The most pressing concern is bias. AI systems learn from historical data, and if that data reflects existing disparities, the algorithm reproduces them. A widely cited example found that a commercial algorithm used by hospitals to identify patients needing extra care used healthcare spending as a proxy for illness severity. Because Black patients historically had less spent on their care due to access barriers, the algorithm systematically underestimated their medical needs compared to white patients with similar levels of chronic disease.

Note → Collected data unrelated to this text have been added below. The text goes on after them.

(** Two words joined by a space have nothing to strip. *)
Lemma strip_two_words (a b : string) :
  no_space a = true -> no_space b = true -> a <> "" -> b <> "" ->
  Str.strip (a +:+ " " +:+ b) = a +:+ " " +:+ b.
Proof.
  intros Ha Hb Hane Hbne. unfold Str.strip.
  destruct a as [|c a]; [done|].
  assert (Hc : Ascii.is_space c = false).
  { unfold no_space in Ha. simpl in Ha. apply andb_prop in Ha as [Hc _].
    by apply negb_true_iff in Hc. }
  assert (Hrev : String.rev (String c a +:+ " " +:+ b) =
                 String.rev_app b (String " " (String.rev (String c a)))).
  { unfold String.rev. rewrite rev_app_append. reflexivity. }
  rewrite append_cons, lstrip_head by done. rewrite <- append_cons.
  rewrite Hrev, lstrip_rev_app_no_space by done. rewrite <- Hrev.
  apply rev_involutive.
Qed.

(** Splitting at a character. *)
Lemma split_go_word (sep : ascii) (cur a rest : string) :
  str_all (fun c => negb (Ascii.eqb c sep)) a = true ->
  Str.split_go sep cur (a +:+ rest) = Str.split_go sep (String.rev_app a cur) rest.
Proof.
  revert cur. induction a as [|c a IH]; intros cur H; [reflexivity|].
  simpl in H. apply andb_prop in H as [Hc H]. apply negb_true_iff in Hc.
  rewrite append_cons. simpl. rewrite Hc. by apply IH.
Qed.

Lemma split_word (sep : ascii) (a : string) :
  str_all (fun c => negb (Ascii.eqb c sep)) a = true ->
  Str.split sep a = [a].
Proof.
  intros H. unfold Str.split. rewrite <- (append_nil_r a) at 1.
  rewrite split_go_word by done. simpl. f_equal. exact (rev_involutive a).
Qed.

Lemma split_cons (sep : ascii) (a rest : string) :
  str_all (fun c => negb (Ascii.eqb c sep)) a = true ->
  Str.split sep (a +:+ String sep rest) = a :: Str.split sep rest.
Proof.
  intros H. unfold Str.split. rewrite split_go_word by done. simpl.
  rewrite Ascii.eqb_refl. f_equal. exact (rev_involutive a).
Qed.

Lemma no_space_no_blank (a : string) :
  no_space a = true -> str_all (fun c => negb (Ascii.eqb c " ")) a = true.
Proof.
  unfold no_space. induction a as [|c a IH]; [reflexivity|]. simpl.
  intros H. apply andb_prop in H as [Hc H]. rewrite IH by done.
  rewrite andb_true_r. destruct (Ascii.eqb_spec c " ") as [->|]; done.
Qed.

Lemma split_go_nonempty (sep : ascii) (cur s : string) : Str.split_go sep cur s <> [].
Proof.
  revert cur. induction s as [|a s IH]; intros cur; [done|].
  simpl. destruct (Ascii.eqb a sep); [done|apply IH].
Qed.

(** Joining the pieces of a split gives the string back. *)
Lemma join_split_go (sep : ascii) (cur s : string) :
  Str.join (String sep "") (Str.split_go sep cur s) = String.rev cur +:+ s.
Proof.
  revert cur. induction s as [|a s IH]; intros cur.
  - simpl. by rewrite append_nil_r.
  - simpl. destruct (Ascii.eqb_spec a sep) as [->|Hne].
    + change (Str.join (String sep "") (String.rev cur :: Str.split_go sep "" s))
        with (match Str.split_go sep "" s with
              | [] => String.rev cur
              | _ => String.rev cur +:+ String sep "" +:+
                     Str.join (String sep "") (Str.split_go sep "" s)
              end).
      destruct (Str.split_go sep "" s) eqn:E.
      * by apply split_go_nonempty in E.
      * rewrite <- E, IH. reflexivity.
    + rewrite IH. unfold String.rev. simpl.
      rewrite (rev_app_spec cur (String a "")), append_assoc. reflexivity.
Qed.

Lemma join_split (sep : ascii) (s : string) :
  Str.join (String sep "") (Str.split sep s) = s.
Proof. unfold Str.split. by rewrite join_split_go. Qed.

(** ** WanHandler: reading the stored values back *)

(** X15.  The DNS option written by the static branch reads back into the
    two fields: two servers come back as entered; a single server comes
    back in the first field, also when it was entered in the second one,
    and the other field stays empty ([None]). *)
Theorem wan_dns_round_trip (dns1 dns2 : string) :
  no_space dns1 = true -> no_space dns2 = true ->
  let stored :=
    UNode (KOption "dns" (VStr (Str.strip (dns1 +:+ " " +:+ dns2)))) None [] in
  (dns1 <> "" ->
   dns_preproc 0 stored = Ok (VStr dns1) /\
   dns_preproc 1 stored = Ok (if String.eqb dns2 "" then VNone else VStr dns2)) /\
  (dns1 = "" ->
   dns_preproc 0 stored = Ok (VStr dns2) /\
   dns_preproc 1 stored = Ok VNone).
Proof.
  intros H1 H2 stored. subst stored. unfold dns_preproc, extract_dns_item, kind.
  split.
  - intros Hne. destruct (String.eqb_spec dns2 "") as [->|Hne2].
    + replace (dns1 +:+ " " +:+ "") with ("" +:+ dns1 +:+ " ") by reflexivity.
      rewrite strip_padded, split_word by auto using no_space_no_blank.
      split; reflexivity.
    + rewrite strip_two_words by done.
      change (dns1 +:+ " " +:+ dns2) with (dns1 +:+ String " " dns2).
      rewrite split_cons, split_word by auto using no_space_no_blank.
      split; reflexivity.
  - intros ->. replace ("" +:+ " " +:+ dns2) with (" " +:+ dns2 +:+ "").
    2:{ by rewrite append_nil_r. }
    rewrite strip_padded, split_word by auto using no_space_no_blank.
    split; reflexivity.
Qed.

Many AI tools also function as “black boxes,” producing recommendations without showing how they reached a conclusion. This lack of transparency makes it nearly impossible to identify and correct biases after deployment. The ethical framework for AI in healthcare mirrors the traditional principles: beneficence and non-maleficence require that AI tools actually help patients without causing harm through errors or bias. Autonomy requires transparency about when and how AI is being used in a patient’s care. Justice demands that AI-driven tools don’t widen existing health disparities. And across all of these, human oversight remains essential. AI should augment clinical judgment, not replace it.
Ethics Committees
When ethical conflicts arise in a hospital, they rarely have obvious solutions. Ethics committees exist to help navigate these situations. A typical committee includes a mix of clinician scientists, basic researchers, a legal expert, a social scientist, a philosopher or ethicist, and at least one layperson from the community. This multidisciplinary makeup is intentional: medical decisions with ethical dimensions shouldn’t be resolved by physicians alone.
These committees serve several functions. They consult on individual cases when patients, families, or clinicians disagree about the right course of action. They review institutional policies to ensure they align with ethical standards. They provide education to staff on emerging ethical issues. And they sometimes mediate disputes, helping all parties understand the values and trade-offs involved before a decision is made.